Using the data beneath this instruction, retype only the lines from the one that contains "Lemma triangle_Z_NoDup : NoDup triangle_Z." down to the one that contains "A shallow embedding", both included, exactly as they appear.

:: EXCERPTED RECORDS

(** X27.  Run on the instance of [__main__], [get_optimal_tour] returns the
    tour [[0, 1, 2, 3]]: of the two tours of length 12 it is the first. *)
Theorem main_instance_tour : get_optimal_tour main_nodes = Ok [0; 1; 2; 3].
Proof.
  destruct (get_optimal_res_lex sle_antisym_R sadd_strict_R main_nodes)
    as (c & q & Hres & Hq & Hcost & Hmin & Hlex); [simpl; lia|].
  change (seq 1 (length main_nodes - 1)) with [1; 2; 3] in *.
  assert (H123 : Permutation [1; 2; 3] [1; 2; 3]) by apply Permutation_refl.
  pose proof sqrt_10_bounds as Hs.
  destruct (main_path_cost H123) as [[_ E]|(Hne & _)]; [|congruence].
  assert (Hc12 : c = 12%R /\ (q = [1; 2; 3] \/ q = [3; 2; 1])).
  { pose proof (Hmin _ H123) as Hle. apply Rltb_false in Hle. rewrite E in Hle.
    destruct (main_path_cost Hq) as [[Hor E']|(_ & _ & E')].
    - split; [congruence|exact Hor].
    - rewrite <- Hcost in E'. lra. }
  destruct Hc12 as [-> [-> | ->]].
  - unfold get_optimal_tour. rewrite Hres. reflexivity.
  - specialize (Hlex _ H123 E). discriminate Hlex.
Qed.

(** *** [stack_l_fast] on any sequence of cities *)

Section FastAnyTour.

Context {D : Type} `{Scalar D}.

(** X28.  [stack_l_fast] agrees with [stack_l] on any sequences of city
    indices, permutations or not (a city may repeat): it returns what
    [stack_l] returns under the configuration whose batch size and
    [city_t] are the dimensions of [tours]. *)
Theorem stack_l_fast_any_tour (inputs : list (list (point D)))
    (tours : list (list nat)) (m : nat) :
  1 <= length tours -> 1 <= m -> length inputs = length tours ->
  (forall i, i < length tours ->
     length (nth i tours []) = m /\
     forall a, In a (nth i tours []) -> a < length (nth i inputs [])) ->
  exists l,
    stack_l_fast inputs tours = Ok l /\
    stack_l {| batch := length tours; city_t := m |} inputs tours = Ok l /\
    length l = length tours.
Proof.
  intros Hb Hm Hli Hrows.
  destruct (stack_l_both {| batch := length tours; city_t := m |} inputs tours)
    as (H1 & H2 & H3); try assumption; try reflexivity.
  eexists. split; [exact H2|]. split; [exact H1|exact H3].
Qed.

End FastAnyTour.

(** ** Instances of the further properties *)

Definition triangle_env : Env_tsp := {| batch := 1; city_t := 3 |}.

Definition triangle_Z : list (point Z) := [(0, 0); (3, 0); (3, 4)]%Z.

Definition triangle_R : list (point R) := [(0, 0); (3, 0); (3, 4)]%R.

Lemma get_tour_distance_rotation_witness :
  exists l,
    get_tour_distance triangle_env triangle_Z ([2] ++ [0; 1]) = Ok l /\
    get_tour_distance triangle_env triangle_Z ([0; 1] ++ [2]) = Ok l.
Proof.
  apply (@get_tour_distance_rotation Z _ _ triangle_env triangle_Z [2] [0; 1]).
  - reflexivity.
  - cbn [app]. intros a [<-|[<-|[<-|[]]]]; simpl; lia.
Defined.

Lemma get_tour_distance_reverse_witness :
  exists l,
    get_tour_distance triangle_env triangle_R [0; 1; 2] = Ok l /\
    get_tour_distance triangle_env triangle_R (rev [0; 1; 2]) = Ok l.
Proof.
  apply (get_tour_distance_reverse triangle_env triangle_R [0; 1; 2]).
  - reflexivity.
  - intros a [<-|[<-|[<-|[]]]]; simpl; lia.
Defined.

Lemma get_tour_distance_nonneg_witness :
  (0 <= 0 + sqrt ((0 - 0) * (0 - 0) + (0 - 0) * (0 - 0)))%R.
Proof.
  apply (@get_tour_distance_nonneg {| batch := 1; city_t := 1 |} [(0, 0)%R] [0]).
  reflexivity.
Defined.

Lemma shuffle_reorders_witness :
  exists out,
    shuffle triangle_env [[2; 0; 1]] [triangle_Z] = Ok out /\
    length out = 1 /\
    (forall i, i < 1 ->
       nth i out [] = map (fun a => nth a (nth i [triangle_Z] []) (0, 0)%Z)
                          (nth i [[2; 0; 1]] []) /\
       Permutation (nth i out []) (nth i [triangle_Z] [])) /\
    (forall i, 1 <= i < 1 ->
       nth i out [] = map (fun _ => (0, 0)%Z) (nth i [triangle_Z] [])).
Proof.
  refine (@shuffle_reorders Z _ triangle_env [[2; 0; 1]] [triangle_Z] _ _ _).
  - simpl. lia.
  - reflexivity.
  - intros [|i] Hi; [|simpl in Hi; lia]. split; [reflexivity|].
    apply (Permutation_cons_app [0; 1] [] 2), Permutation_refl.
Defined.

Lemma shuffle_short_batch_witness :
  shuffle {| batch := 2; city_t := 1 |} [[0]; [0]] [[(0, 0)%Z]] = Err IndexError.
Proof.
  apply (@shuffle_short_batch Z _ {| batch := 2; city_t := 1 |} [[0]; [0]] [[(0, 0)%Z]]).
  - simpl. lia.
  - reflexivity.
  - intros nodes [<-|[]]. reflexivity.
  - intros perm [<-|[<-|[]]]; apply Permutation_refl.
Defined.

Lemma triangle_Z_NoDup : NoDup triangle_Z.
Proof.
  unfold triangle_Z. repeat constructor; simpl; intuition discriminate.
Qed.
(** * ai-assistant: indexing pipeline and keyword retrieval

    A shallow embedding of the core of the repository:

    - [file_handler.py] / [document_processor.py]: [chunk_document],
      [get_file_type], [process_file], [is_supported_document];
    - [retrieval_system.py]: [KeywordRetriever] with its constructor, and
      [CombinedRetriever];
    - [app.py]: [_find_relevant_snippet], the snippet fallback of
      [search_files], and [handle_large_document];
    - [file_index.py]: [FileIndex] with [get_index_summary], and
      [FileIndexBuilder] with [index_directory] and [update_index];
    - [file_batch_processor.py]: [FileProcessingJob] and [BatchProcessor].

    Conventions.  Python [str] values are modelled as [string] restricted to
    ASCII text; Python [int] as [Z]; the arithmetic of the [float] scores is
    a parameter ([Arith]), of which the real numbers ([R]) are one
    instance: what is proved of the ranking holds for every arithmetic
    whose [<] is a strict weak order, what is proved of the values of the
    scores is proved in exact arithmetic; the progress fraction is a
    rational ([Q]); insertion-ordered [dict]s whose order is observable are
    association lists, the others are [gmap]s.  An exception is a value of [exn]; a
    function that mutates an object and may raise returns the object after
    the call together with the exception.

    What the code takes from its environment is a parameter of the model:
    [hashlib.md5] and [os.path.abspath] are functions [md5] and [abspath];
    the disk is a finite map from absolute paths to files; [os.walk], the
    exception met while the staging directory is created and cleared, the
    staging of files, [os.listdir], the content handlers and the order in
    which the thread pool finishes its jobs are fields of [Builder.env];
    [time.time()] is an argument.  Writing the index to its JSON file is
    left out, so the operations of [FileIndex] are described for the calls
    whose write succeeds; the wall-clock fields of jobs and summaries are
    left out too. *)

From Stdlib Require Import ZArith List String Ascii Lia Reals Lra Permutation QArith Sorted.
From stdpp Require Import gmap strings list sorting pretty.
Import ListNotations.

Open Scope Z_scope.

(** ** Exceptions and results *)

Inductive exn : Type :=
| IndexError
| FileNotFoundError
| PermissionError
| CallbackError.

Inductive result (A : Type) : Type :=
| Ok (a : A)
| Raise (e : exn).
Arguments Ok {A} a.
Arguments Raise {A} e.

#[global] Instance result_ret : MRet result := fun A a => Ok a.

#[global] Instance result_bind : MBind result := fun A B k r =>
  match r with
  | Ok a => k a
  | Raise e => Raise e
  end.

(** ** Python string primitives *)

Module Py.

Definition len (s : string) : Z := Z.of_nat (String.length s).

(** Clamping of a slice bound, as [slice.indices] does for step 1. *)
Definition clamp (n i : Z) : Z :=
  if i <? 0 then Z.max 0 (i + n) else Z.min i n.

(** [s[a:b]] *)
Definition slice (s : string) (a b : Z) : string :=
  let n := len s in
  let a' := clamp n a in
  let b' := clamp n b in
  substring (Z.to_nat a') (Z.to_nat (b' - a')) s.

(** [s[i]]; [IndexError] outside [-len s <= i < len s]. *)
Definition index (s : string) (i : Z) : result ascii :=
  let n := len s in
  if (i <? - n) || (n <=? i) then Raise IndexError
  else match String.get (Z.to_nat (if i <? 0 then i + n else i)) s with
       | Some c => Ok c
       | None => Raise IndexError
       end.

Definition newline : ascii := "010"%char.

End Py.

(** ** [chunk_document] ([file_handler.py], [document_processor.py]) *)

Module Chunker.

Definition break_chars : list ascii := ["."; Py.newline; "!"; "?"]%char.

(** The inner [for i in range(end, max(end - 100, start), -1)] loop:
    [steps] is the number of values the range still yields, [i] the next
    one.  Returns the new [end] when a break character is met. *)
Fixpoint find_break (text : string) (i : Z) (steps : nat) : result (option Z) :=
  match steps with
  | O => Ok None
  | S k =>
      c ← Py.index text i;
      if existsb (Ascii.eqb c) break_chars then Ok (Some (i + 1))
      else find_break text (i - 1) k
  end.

::::

*RESULT OF THE TASK*
Lemma triangle_Z_NoDup : NoDup triangle_Z.
Proof.
  unfold triangle_Z. repeat constructor; simpl; intuition discriminate.
Qed.
(** * ai-assistant: indexing pipeline and keyword retrieval

    A shallow embedding of the core of the repository:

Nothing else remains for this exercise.